— Task statement —
Where the string "does" occurs in the material below, report the whole line.

^^^^

(** A received transaction with a new id. *)
Lemma receive_inv chain tx s :
  processed_txs s !! cc_id tx = None -> proc_inv s ->
  proc_inv (s <| tx_pools ::= (fun m => <[chain := default [] (m !! chain) ++ [tx]]> m) |>
              <| processed_txs ::= <[cc_id tx := TxReceived]> |>).
Proof.
  intros Hnew (Hn & Hd & Hst). set (s' := _ <| processed_txs ::= _ |>).
  assert (Hp : forall c, pool_of s' c = if decide (c = chain) then pool_of s chain ++ [tx] else pool_of s c).
  { intros c. unfold s', pool_of. destruct s. cbn. destruct (decide (c = chain)) as [->|Hc].
    - by rewrite lookup_insert_eq.
    - by rewrite lookup_insert_ne. }
  assert (Hpr : processed_txs s' = <[cc_id tx := TxReceived]> (processed_txs s)) by (by destruct s).
  assert (Hout : forall c, cc_id tx ∉ cc_id <$> pool_of s c) by (intros c Hin; destruct (Hst _ _ Hin); congruence).
  assert (Hin' : forall c id, id ∈ cc_id <$> pool_of s' c -> id ∈ cc_id <$> pool_of s c \/ (c = chain /\ id = cc_id tx)).
  { intros c id. rewrite Hp. case_decide; [|by left]. subst c. rewrite fmap_app, elem_of_app.
    intros [?|Hi]; [by left|right]. split; [done|]. by apply list_elem_of_singleton in Hi. }
  split; [|split].
  - intros c. rewrite Hp. case_decide; [|apply Hn]. rewrite fmap_app. apply NoDup_app. split; [apply Hn|].
    split; [|apply NoDup_singleton]. intros id Hi Hi'. apply list_elem_of_singleton in Hi' as ->. by apply (Hout chain).
  - intros c1 c2 id X1 X2. apply Hin' in X1, X2.
    destruct X1 as [X1|[-> ->]], X2 as [X2|[-> E]]; try done; [by eapply Hd| |]; exfalso; subst; by eapply Hout.
  - intros c id Hi. rewrite Hpr. apply Hin' in Hi as [Hi|[-> ->]].
    + rewrite lookup_insert_ne by (intros <-; by apply (Hout c)). by eapply Hst.
    + rewrite lookup_insert_eq. by left.
Qed.

Lemma proc_message_keeps (I : CrossChainProcessor -> Prop) fed manager m :
  (forall chain tx s, processed_txs s !! cc_id tx = None -> I s ->
     I (s <| tx_pools ::= (fun m => <[chain := default [] (m !! chain) ++ [tx]]> m) |>
          <| processed_txs ::= <[cc_id tx := TxReceived]> |>)) ->
  preserves I (proc_process_message fed manager m).
Proof.
  intros Hr. unfold proc_process_message, process_mainchain_header_message, process_sidechain_header_message. keep.
  unfold process_cross_chain_transaction_message. apply preserves_bind; [auto with keep|]. intros tx s1 Hs1. rewrite stM_bind_run. cbn [gets Datatypes.id].
  destruct (bool_decide (is_Some _)) eqn:Ed; [done|]. apply bool_decide_eq_false, eq_None_not_Some in Ed.
  rewrite stM_bind_run. cbn [lift]. destruct (proc_validate_cross_chain_transaction _ _ _) as [[]| | |]; try done.
  by apply Hr.
Qed.

Lemma process_messages_keeps (I : CrossChainProcessor -> Prop) fed manager chain :
  (forall c s, I s -> I (s <| communication := c |>)) ->
  (forall m, preserves I (proc_process_message fed manager m)) ->
  preserves I (process_messages fed manager chain).
Proof.
  intros Hc Hm. unfold process_messages. keep; [by auto|].
  induction l as [|m l IH]; cbn [process_all]; keep; auto.
Qed.

Inductive proc_op : Type :=
| OpMessages (fed : FederationIntegrator) (manager : FederationManager) (chain : Hash)
| OpExecute (chain : Hash)
| OpInterface (i : MainchainInterface)
| OpSent (c : CrossChainCommunication).

(** [OpSent] stands for what other holders of the communication handle do;
    [OpInterface] connects the main chain, or stands for a main chain that has
    moved on and answers differently. *)
Definition proc_step (s : CrossChainProcessor) (op : proc_op) : CrossChainProcessor :=
  match op with
  | OpMessages fed manager chain => fst (process_messages fed manager chain s)
  | OpExecute chain => fst (execute_pending_transactions chain s)
  | OpInterface i => with_mainchain_interface i s
  | OpSent c => s <| communication := c |>
  end.

Definition proc_run (s : CrossChainProcessor) (ops : list proc_op) : CrossChainProcessor :=
  foldl proc_step s ops.

Lemma proc_inv_comm c s : proc_inv s -> proc_inv (s <| communication := c |>).
Proof. by destruct s. Qed.

Lemma proc_step_inv s op : proc_inv s -> proc_inv (proc_step s op).
Proof.
  intros Hs. destruct op as [fed manager chain|chain|i|c]; cbn [proc_step].
  - apply preserves_fst; [|done]. apply process_messages_keeps; [apply proc_inv_comm|].
    intros m. apply proc_message_keeps. intros. by apply receive_inv.
  - apply preserves_fst; [|done]. apply execute_pending_inv.
  - by destruct s.
  - by apply proc_inv_comm.
Qed.

Lemma proc_step_executed id s op : proc_inv_executed id s -> proc_inv_executed id (proc_step s op).
Proof.
  intros Hs. destruct op as [fed manager chain|chain|i|c]; cbn [proc_step].
  - apply preserves_fst; [|done]. apply process_messages_keeps.
    + intros c s' [Hi He]. split; [by apply proc_inv_comm|]. by destruct s'.
    + intros m. apply proc_message_keeps. intros chain' tx s' Hnew [Hi He]. split; [by apply receive_inv|].
      destruct s'. cbn in *. rewrite lookup_insert_ne; [done|]. congruence.
  - apply preserves_fst; [|done]. apply execute_pending_executed.
  - by destruct s.
  - destruct Hs as [Hi He]. split; [by apply proc_inv_comm|]. by destruct s.
Qed.

(** The ids that one operation reports as executed, and those of a whole run. *)
Definition executed_by (s : CrossChainProcessor) (op : proc_op) : list Hash :=
  match op with
  | OpExecute chain => match snd (execute_pending_transactions chain s) with Ok rs => omap executed_id rs | _ => [] end
  | _ => []
  end.

Fixpoint executed_in (s : CrossChainProcessor) (ops : list proc_op) : list Hash :=
  match ops with
  | [] => []
  | op :: ops => executed_by s op ++ executed_in (proc_step s op) ops
  end.

Lemma executed_by_spec s op :
  proc_inv s -> NoDup (executed_by s op) /\
  Forall (fun id => get_transaction_status s id <> Some TxExecuted /\
    get_transaction_status (proc_step s op) id = Some TxExecuted) (executed_by s op).
Proof.
  intros (Hn & _ & Hst). destruct op as [fed manager chain|chain|i|c]; cbn [executed_by proc_step]; try (split; constructor).
  unfold execute_pending_transactions. rewrite stM_bind_run. cbn [gets Datatypes.id]. rewrite stM_bind_run. cbn [modify].
  set (s1 := s <| tx_pools ::= alter (fun _ => []) chain |>). change (default [] (tx_pools s !! chain)) with (pool_of s chain).
  rewrite stM_bind_run. pose proof (execute_all_results (pool_of s chain) [] [] s1) as Hx.
  destruct (execute_all (pool_of s chain) ([], []) s1) as [s2 [[rem res]|e| |]]; try (split; constructor).
  destruct (Hx rem res (Hn chain) eq_refl) as (l & Hl & Hsub & Hall). cbn [omap list_omap app fst] in Hl, Hall.
  rewrite stM_bind_run. cbn [modify mret stM_ret fst snd]. rewrite Hl. split; [exact (sublist_NoDup _ _ (Hn chain) Hsub)|].
  apply Forall_forall. intros id Hid. rewrite Forall_forall in Hall. specialize (Hall id Hid). unfold get_transaction_status.
  split; [|by destruct s2]. pose proof (sublist_subseteq _ _ Hsub id Hid) as Hin.
  destruct (Hst chain id Hin) as [-> | ->]; done.
Qed.

Lemma executed_in_spec ops : forall s, proc_inv s ->
  NoDup (executed_in s ops) /\ Forall (fun id => get_transaction_status s id <> Some TxExecuted) (executed_in s ops).
Proof.
  induction ops as [|op ops IH]; intros s Hs; [split; constructor|]. cbn [executed_in].
  destruct (executed_by_spec s op Hs) as [Hn Hf]. destruct (IH (proc_step s op) (proc_step_inv s op Hs)) as [Hn' Hf'].
  rewrite Forall_forall in Hf, Hf'. split.
  - apply NoDup_app. split_and!; [done| |done]. intros id Hid Hid'. destruct (Hf id Hid) as [_ He]. by apply (Hf' id Hid').
  - apply Forall_app. split; apply Forall_forall; intros id Hid; [by apply Hf|]. intros He. apply (Hf' id Hid).
    exact (proj2 (proc_step_executed id s op (conj Hs He))).
Qed.

(** C26. A cross-chain transaction is executed at most once.  Whatever messages
    arrive, however the main chain answers once it is connected, and however
    often pools are executed, successfully or not: no id is reported as executed
    twice; an id waits in at most one place; and once its status is executed it
    never waits again. *)
Theorem executed_once c ops :
  let s := proc_run (CrossChainProcessor_new c) ops in
  NoDup (executed_in (CrossChainProcessor_new c) ops) /\
  (forall chain, NoDup (cc_id <$> proc_get_pending_transactions s chain)) /\
  (forall chain1 chain2 id, id ∈ cc_id <$> proc_get_pending_transactions s chain1 ->
     id ∈ cc_id <$> proc_get_pending_transactions s chain2 -> chain1 = chain2) /\
  forall id, get_transaction_status s id = Some TxExecuted ->
    forall later chain, id ∉ cc_id <$> proc_get_pending_transactions (proc_run s later) chain.
Proof.
  intros s. assert (H0' : proc_inv (CrossChainProcessor_new c)).
  { split; [|split].
    - intros chain. constructor.
    - by intros c1 c2 id ?%not_elem_of_nil.
    - by intros c1 id ?%not_elem_of_nil. }
  assert (Hs : proc_inv s) by (unfold s, proc_run; apply (foldl_inv proc_inv); [done|intros; by apply proc_step_inv]).
  split; [by apply executed_in_spec|].
  pose proof Hs as (Hn & Hd & _). split; [exact Hn|]. split; [exact Hd|].
  intros id He later chain Hin.
  assert (Hl : proc_inv_executed id (proc_run s later))
    by (unfold proc_run; apply (foldl_inv (proc_inv_executed id)); [by split|intros; by apply proc_step_executed]).
  destruct Hl as [(_ & _ & Hst) He']. destruct (Hst _ _ Hin); congruence.
Qed.
Record InterSidechainTransferManager : Type := mkInterSidechainTransferManager {
  active_transfers : gmap Hash InterSidechainTransfer;
  completed_transfers : gmap Hash InterSidechainTransfer;
  min_source_confirmations : Z;
  min_destination_confirmations : Z;
  transfer_timeout_blocks : Z;
  min_transfer_amount : Z;
  max_transfer_amount : Z;
}.

Definition InterSidechainTransferManager_new (source destination timeout min_amount max_amount : Z) :
    InterSidechainTransferManager :=
  mkInterSidechainTransferManager ∅ ∅ source destination timeout min_amount max_amount.

Abbreviation transferM := (stM InterSidechainTransferManager string).

(** [iter().map(|o| o.value).sum()], which wraps. *)
Definition total_output_value (tx : SidechainTransaction) : Z :=
  foldl (fun n o => u64_add n (sc_value o)) 0 (sc_outputs tx).

(** The asset id is not compared. *)
Definition verify_burn_transaction (tx : SidechainTransaction) (expected_amount : Z) (expected_asset_id : Hash) :
    textR unit :=
  if len (sc_outputs tx) =? 0 then Err "Burn transaction must have outputs"%string else
  if negb (total_output_value tx =? expected_amount)
  then Err "Burn transaction output value does not match expected"%string else mret tt.

Definition verify_mint_transaction (tx : SidechainTransaction) (expected_amount : Z) (expected_asset_id : Hash)
    (expected_recipient : bytes) : textR unit :=
  if len (sc_outputs tx) =? 0 then Err "Mint transaction must have outputs"%string else
  if negb (total_output_value tx =? expected_amount)
  then Err "Mint transaction output value does not match expected"%string else
  if negb (existsb (fun o => bool_decide (sc_script_pubkey o = expected_recipient)) (sc_outputs tx))
  then Err "Mint transaction does not match recipient address"%string else mret tt.

Section Transfers.
Context `{Primitives} `{SidechainCodec}.

Definition generate_transfer_id (source destination : Hash) (tx : SidechainTransaction) (amount : Z) : Hash :=
  blake3 (source ++ destination ++ default [] (bincode_sidechain_tx tx) ++ to_le_bytes 8 amount).

(** The checks of [initiate_transfer] before the id is made. *)
Definition check_transfer (s : InterSidechainTransferManager) (source destination : Hash)
    (tx : SidechainTransaction) (amount : Z) (asset_id : Hash) (recipient : bytes) : textR unit :=
  if amount <? min_transfer_amount s then Err "Transfer amount is below minimum"%string else
  if max_transfer_amount s <? amount then Err "Transfer amount exceeds maximum"%string else
  if len recipient =? 0 then Err "Recipient address cannot be empty"%string else
  if bool_decide (source = destination) then Err "Source and destination sidechains must be different"%string else
  verify_burn_transaction tx amount asset_id.

Definition new_transfer (s : InterSidechainTransferManager) (now : Z) (source destination : Hash)
    (tx : SidechainTransaction) (amount : Z) (asset_id : Hash) (recipient : bytes) (height : Z)
    (proof : CrossChainProof) (signatures : list FederationSignature) : InterSidechainTransfer :=
  mkInterSidechainTransfer (generate_transfer_id source destination tx amount) source destination tx amount asset_id
    recipient height proof None None None signatures [] (WaitingSourceConfirmation 0 (min_source_confirmations s)) now
    (u64_add now (u64_mul (transfer_timeout_blocks s) 150)).

Definition initiate_transfer (now : Z) (source destination : Hash) (tx : SidechainTransaction) (amount : Z)
    (asset_id : Hash) (recipient : bytes) (height : Z) (proof : CrossChainProof)
    (signatures : list FederationSignature) : transferM Hash :=
  s ← gets Datatypes.id;
  lift (check_transfer s source destination tx amount asset_id recipient);;
  let id := generate_transfer_id source destination tx amount in
  if bool_decide (is_Some (active_transfers s !! id)) then throw "Transfer already exists"%string else
  modify (fun s => s <| active_transfers ::=
    <[id := new_transfer s now source destination tx amount asset_id recipient height proof signatures]> |>);;
  mret id.

End Transfers.

Definition set_transfer_status (st : InterSidechainStatus) (t : InterSidechainTransfer) : InterSidechainTransfer :=
  t <| transfer_status := st |>.

Definition put_transfer (id : Hash) (t : InterSidechainTransfer) : transferM unit :=
  modify (fun s => s <| active_transfers ::= <[id := t]> |>).

Definition update_source_confirmations (id : Hash) (current_height : Z) : transferM unit :=
  s ← gets Datatypes.id;
  t ← lift (ok_or (active_transfers s !! id) "Transfer not found"%string);
  match transfer_status t with
  | WaitingSourceConfirmation _ required =>
      let confirmations := wrap32 (u64_saturating_sub current_height (source_block_height t)) in
      put_transfer id (set_transfer_status
        (if required <=? confirmations then WaitingMainchainCoordination
         else WaitingSourceConfirmation confirmations required) t)
  | _ => throw "Transfer is not in waiting source confirmation state"%string
  end.

Definition set_mainchain_coordination (id coordination : Hash) : transferM unit :=
  s ← gets Datatypes.id;
  t ← lift (ok_or (active_transfers s !! id) "Transfer not found"%string);
  match transfer_status t with
  | WaitingMainchainCoordination =>
      put_transfer id (set_transfer_status (WaitingDestinationConfirmation 0 (min_destination_confirmations s))
        (t <| mainchain_coordination_tx := Some coordination |>))
  | _ => throw "Transfer is not in waiting mainchain coordination state"%string
  end.

(** The transfer leaves the active map before anything is checked. *)
Definition complete_transfer (id : Hash) (mint : SidechainTransaction) (height : Z)
    (signatures : list FederationSignature) : transferM unit :=
  s ← gets Datatypes.id;
  t ← lift (ok_or (active_transfers s !! id) "Transfer not found"%string);
  modify (fun s => s <| active_transfers ::= delete id |>);;
  match transfer_status t with
  | WaitingDestinationConfirmation _ _ =>
      lift (verify_mint_transaction mint (transfer_amount t) (transfer_asset_id t) (transfer_recipient t));;
      modify (fun s => s <| completed_transfers ::= <[id := set_transfer_status TransferCompleted
        (t <| destination_mint_tx := Some mint |> <| destination_block_height := Some height |>
           <| destination_federation_signatures := signatures |>)]> |>)
  | _ => throw "Transfer is not ready for completion"%string
  end.

Definition timed_out (now : Z) (t : InterSidechainTransfer) : Prop := timeout_at t <= now.

#[export] Instance timed_out_dec now t : Decision (timed_out now t).
Proof. unfold timed_out. apply _. Defined.

Definition check_timeouts (now : Z) (s : InterSidechainTransferManager) :
    InterSidechainTransferManager * list Hash :=
  let late := filter (fun e => timed_out now e.2) (active_transfers s) in
  (s <| active_transfers := filter (fun e => ~ timed_out now e.2) (active_transfers s) |>
     <| completed_transfers := (set_transfer_status TransferTimedOut <$> late) ∪ completed_transfers s |>,
   (map_to_list late).*1).

Definition get_transfer (s : InterSidechainTransferManager) (id : Hash) : option InterSidechainTransfer :=
  match active_transfers s !! id with Some t => Some t | None => completed_transfers s !! id end.

(** * The life of a transfer *)

(** What every recorded transfer has passed; [c] is any manager with the same
    configuration. *)
Definition transfer_ok (c : InterSidechainTransferManager) (t : InterSidechainTransfer) : Prop :=
  total_output_value (source_tx t) = transfer_amount t /\
  min_transfer_amount c <= transfer_amount t <= max_transfer_amount c /\
  source_sidechain_id t <> destination_sidechain_id t.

^^^^

— Response to this task —
  then Err "Burn transaction output value does not match expected"%string else mret tt.
  then Err "Mint transaction output value does not match expected"%string else
  then Err "Mint transaction does not match recipient address"%string else mret tt.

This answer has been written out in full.